— Data extracts —
Set Default Proof Using "Type".

(** The integer dtype of each column of the dataset. *)
Variable column_dtype : string → dtype.

(** [df[col1].max() + 1] is a sum of numpy scalars in the dtype of
    [col1]; the loop then works on Python integers. *)
Definition create_word_list (df : DataFrame) (col1 col2 : string) : option (list string) :=
  c1 ← column df col1;
  m ← series_max c1;
  let col1_size := scalar_succ (column_dtype col1) m in
  let col2_list : list (list Z) := replicate (Z.to_nat col1_size) [] in
  c2 ← column df col2;
  col2_list ← for_each append_at col2_list (zip c1 c2);
  Some (map join_tokens col2_list).

(** Entries of a fitted latent matrix, their float32 images, and the
    float32 zero of [np.zeros]. *)
Context {F64 F32 : Type}.
Variable astype_float32 : F64 → F32.
Variable zero32 : F32.

(** Sparse document-term matrices are opaque. *)
Context {DTM : Type}.

(** The transformer object: its [name], and for the pairwise pipeline the
    abstract [width], [vectorizer_factory().fit_transform] and
    [transformer_factory().fit_transform]. *)
Variable name : string.
Variable width : nat.
Variable vectorizer_fit_transform : list string → option DTM.
Variable transformer_fit_transform : DTM → option (list (list F64)).

(** [pd.read_feather] *)
Variable read_feather : string → option DataFrame.

(** [CountVectorizer(min_df=k).fit_transform],
    [LatentDirichletAllocation(n_components=n, ...).fit_transform] and the
    two one-hot pipelines of the single-pipeline variants. *)
Variable count_vectorizer : Z → list string → option DTM.
Variable lda_fit_transform : nat → DTM → option (list (list F64)).
Variable onehot_svd : nat → list (list Z) → option (list (list F64)).
Variable onehot_tfidf_svd : nat → list (list Z) → option (list (list F64)).

Definition astype (m : list (list F64)) : list (list F32) :=
  map (map astype_float32) m.

(** *** OneVsOneCoOccurrenceLatentVector *)

Definition create_document_term_matrix (dataframe : DataFrame) (col1 col2 : string)
  : option DTM :=
  word_list ← create_word_list dataframe col1 col2;
  vectorizer_fit_transform word_list.

Definition compute_latent_vectors (dataframe : DataFrame) (col_pair : string * string)
  : option (string * string * list (list F64)) :=
  let '(col1, col2) := col_pair in
  document_term_matrix ← create_document_term_matrix dataframe col1 col2;
  latent ← transformer_fit_transform document_term_matrix;
  Some (col1, col2, latent).

(** [itertools.product(columns, repeat=2)] without the diagonal. *)
Definition get_column_pairs : list (string * string) :=
  let columns := categorical_columns in
  filter (λ p, p.1 ≠ p.2) (list_prod columns columns).

(** [self.name + '-' + col1 + '-' + col2 + '-' + str(j)] *)
Definition column_name (col1 col2 : string) (j : nat) : string :=
  name +:+ "-" +:+ col1 +:+ "-" +:+ col2 +:+ "-" +:+ pretty j.

(** [features[j, offset:offset + width] = latent_vector[val1]] *)
Definition assign_slice (offset : nat) (latent_vector : list (list F32))
    (features : list (list F32)) (jv : nat * Z) : option (list (list F32)) :=
  let '(j, val1) := jv in
  v ← py_getitem latent_vector val1;
  row ← features !! j;
  row' ← set_slice row offset (offset + width) v;
  Some (<[j := row']> features).

(** Body of the loop over [enumerate(zip(cs1, cs2, vs))]. *)
Definition get_feature_step (df_data : DataFrame)
    (st : list (list F32) * list string)
    (item : nat * (string * string * list (list F32)))
  : option (list (list F32) * list string) :=
  let '(features, columns) := st in
  let '(i, (col1, col2, latent_vector)) := item in
  let offset := (i * width)%nat in
  let columns := columns ++ (column_name col1 col2 <$> seq 0 width) in
  c ← column df_data col1;
  features ← for_each (assign_slice offset latent_vector) features (enumerate c);
  Some (features, columns).

Definition get_feature (path : string) (cs1 cs2 : list string)
    (vs : list (list (list F32))) : option (FeatureFrame F32) :=
  df_data ← read_feather path;
  let ncols := (length cs1 * width)%nat in
  let features := replicate (length df_data) (replicate ncols zero32) in
  st ← for_each (get_feature_step df_data) (features, []) (enumerate (zip3 cs1 cs2 vs));
  DataFrame_of ncols st.1 st.2.

(** Body of the loop that collects the pool's results. *)
Definition collect (st : list string * list string * list (list (list F32)))
    (res : string * string * list (list F64))
  : list string * list string * list (list (list F32)) :=
  let '(col1s, col2s, latent_vectors) := st in
  let '(col1, col2, latent_vector) := res in
  (col1s ++ [col1], col2s ++ [col2], latent_vectors ++ [astype latent_vector]).

(** [sched] is the order in which the pool's workers happen to finish.
    [train_path] and [test_path] are neither parameters nor locals of the
    method, so they are read as names of the module. *)
Definition transform (sched : list nat) (dataframe : DataFrame)
  : option (FeatureFrame F32 * FeatureFrame F32) :=
  let column_pairs := get_column_pairs in
  results ← pool_map 4 sched (compute_latent_vectors dataframe) column_pairs;
  let '(col1s, col2s, latent_vectors) := foldl collect ([], [], []) results in
  train_path ← load_name "train_path";
  train ← get_feature train_path col1s col2s latent_vectors;
  test_path ← load_name "test_path";
  test ← get_feature test_path col1s col2s latent_vectors;
  Some (train, test).

(** *** SinglePCACount, SinglePCATfIdf *)

(** [df_data[['ip', 'app', 'os', 'device', 'channel']].values] *)
Definition key_values (df : DataFrame) : list (list Z) :=
  (λ r, [ip r; app r; os r; device r; channel r]) <$> df.

(** [self.name + '_{}'.format(i)] for [i] in [range(n)] *)
Definition feature_columns (n : nat) : list string :=
  (λ i, name +:+ "_" +:+ pretty i) <$> seq 0 n.

Definition SinglePCACount (df_train df_test : DataFrame)
  : option (FeatureFrame F32 * FeatureFrame F32) :=
  let train_length := length df_train in
  let df_data := df_train ++ df_test in
  features ← onehot_svd n_components (key_values df_data);
  let features := astype features in
  train ← DataFrame_of n_components (take train_length features) (feature_columns n_components);
  test ← DataFrame_of n_components (drop train_length features) (feature_columns n_components);
  Some (train, test).

Definition SinglePCATfIdf (df_train df_test : DataFrame)
  : option (FeatureFrame F32 * FeatureFrame F32) :=
  let train_length := length df_train in
  let df_data := df_train ++ df_test in
  features ← onehot_tfidf_svd 30 (key_values df_data);
  let features := astype features in
  train ← DataFrame_of n_components (take train_length features) (feature_columns n_components);
  test ← DataFrame_of n_components (drop train_length features) (feature_columns n_components);
  Some (train, test).

(** *** UserItemLDA *)

(** Body of the last loop: [features[i, :] = components[mask_id]] when
    the row's key is in the filtered map. *)
Definition fill (components : list (list F64)) (mask_to_id : list (Z * nat))
    (features : list (list F32)) (ir : nat * Row) : option (list (list F32)) :=
  let '(i, r) := ir in
  let mask := pack r in
  match dict_get mask_to_id mask with
  | Some mask_id =>
      v ← components !! mask_id;
      row ← features !! i;
      row' ← set_slice row 0 (length row) (astype_float32 <$> v);
      Some (<[i := row']> features)
  | None => Some features
  end.

(** The two builder loops: first-seen ids, then the frequency filter. *)
Definition build_keys (df_data : DataFrame) : option (list (list Z) * list (Z * nat)) :=
  let '(mask_to_id, values) := foldl accumulate ([], []) df_data in
  for_each (renumber values) ([], []) mask_to_id.

Definition UserItemLDA (df_train df_test : DataFrame)
  : option (FeatureFrame F32 * FeatureFrame F32) :=
  let train_length := length df_train in
  let df_data := df_train ++ df_test in
  '(values, mask_to_id) ← build_keys df_data;
  let values := join_tokens <$> values in
  values ← count_vectorizer (min_df_for (length df_data)) values;
  components ← lda_fit_transform n_components values;
  let features := replicate (length df_data) (replicate n_components zero32) in
  features ← for_each (fill components mask_to_id) features (enumerate df_data);
  train ← DataFrame_of n_components (take train_length features) (feature_columns n_components);
  test ← DataFrame_of n_components (drop train_length features) (feature_columns n_components);
  Some (train, test).

(** *** Reading the tables back *)

(** A collected triple [(col1, col2, latent matrix)]. *)
Local Abbreviation triple := (string * string * list (list F32))%type.

(** The latent row a data row selects in a triple (empty when the name
    or the index is invalid). *)
Definition latent_row (t : triple) (r : Row) : list F32 :=
  default [] (f ← field t.1.1; py_getitem t.2 (f r)).

(** The names the loop appends for one triple. *)
Definition triple_columns (t : triple) : list string :=
  column_name t.1.1 t.1.2 <$> seq 0 width.

(** A triple is usable on a dataset when its first column exists and
    every value of that column selects a latent row of [width] entries. *)
Definition triple_ok (df : DataFrame) (t : triple) : Prop :=
  ∃ f, field t.1.1 = Some f
       ∧ Forall (λ r, ∃ v, py_getitem t.2 (f r) = Some v ∧ length v = width) df.

(** The feature row assembled from the triples [ts], and the same row
    while the loop still has [n - length ts] zero slices to fill. *)
Definition slices (ts : list triple) (r : Row) : list F32 :=
  concat ((λ t, latent_row t r) <$> ts).

Definition padded (n : nat) (ts : list triple) (r : Row) : list F32 :=
  slices ts r ++ replicate ((n - length ts) * width) zero32.

(** The precondition of the assembler, as the claims state it: every
    latent matrix has [width] columns, and every value of a triple's first
    column is a dense id in range for that triple's matrix. *)
Definition dense_ids (df : DataFrame) (cs1 : list string) (vs : list (list (list F32))) : Prop :=
  ∀ i col1 lv, cs1 !! i = Some col1 → vs !! i = Some lv →
    Forall (λ row, length row = width) lv
    ∧ ∃ c, column df col1 = Some c ∧ Forall (λ v, 0 ≤ v < Z.of_nat (length lv)) c.

(** The same precondition as a check that can be run. *)
Definition check_dense_ids (df : DataFrame) (cs1 : list string)
    (vs : list (list (list F32))) : bool :=
  forallb (λ p : string * list (list F32),
      forallb (λ row, bool_decide (length row = width)) p.2
      && match column df p.1 with
         | Some c => forallb (λ v, bool_decide (0 ≤ v < Z.of_nat (length p.2))) c
         | None => false
         end)
    (zip cs1 vs).

(** The feature vector the composite-key pipeline gives a row, read off
    the surviving keys [kept] and the fitted [components]. *)
Definition feature_row (components : list (list F64)) (kept : list Z) (r : Row) : list F32 :=
  match index_of (pack r) kept with
  | Some mask_id => astype_float32 <$> default [] (components !! mask_id)
  | None => replicate n_components zero32
  end.

(** The wider precondition the code really needs: every value selects a
    latent row, counting from the end when it is negative. *)
Definition wrapped_ids (df : DataFrame) (cs1 : list string) (vs : list (list (list F32))) : Prop :=
  ∀ i col1 lv, cs1 !! i = Some col1 → vs !! i = Some lv →
    Forall (λ row, length row = width) lv
    ∧ ∃ c, column df col1 = Some c
           ∧ Forall (λ v, - Z.of_nat (length lv) ≤ v < Z.of_nat (length lv)) c.

Definition check_wrapped_ids (df : DataFrame) (cs1 : list string)
    (vs : list (list (list F32))) : bool :=
  forallb (λ p : string * list (list F32),
      forallb (λ row, bool_decide (length row = width)) p.2
      && match column df p.1 with
         | Some c => forallb (λ v, bool_decide (- Z.of_nat (length p.2) ≤ v
                                                < Z.of_nat (length p.2))) c
         | None => false
         end)
    (zip cs1 vs).

(** ** The Document Builder *)

Lemma dtype_min_nonpos dt : dtype_min dt ≤ 0.
Proof. destruct dt; simpl; lia. Qed.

— What to work on —
Beginning at the opening line of the data, transcribe each line exactly until you reach the line with "c1 ← column df col1;", which you also include, and go no further.

— Answer space —
Set Default Proof Using "Type".

(** The integer dtype of each column of the dataset. *)
Variable column_dtype : string → dtype.

(** [df[col1].max() + 1] is a sum of numpy scalars in the dtype of
    [col1]; the loop then works on Python integers. *)
Definition create_word_list (df : DataFrame) (col1 col2 : string) : option (list string) :=
  c1 ← column df col1;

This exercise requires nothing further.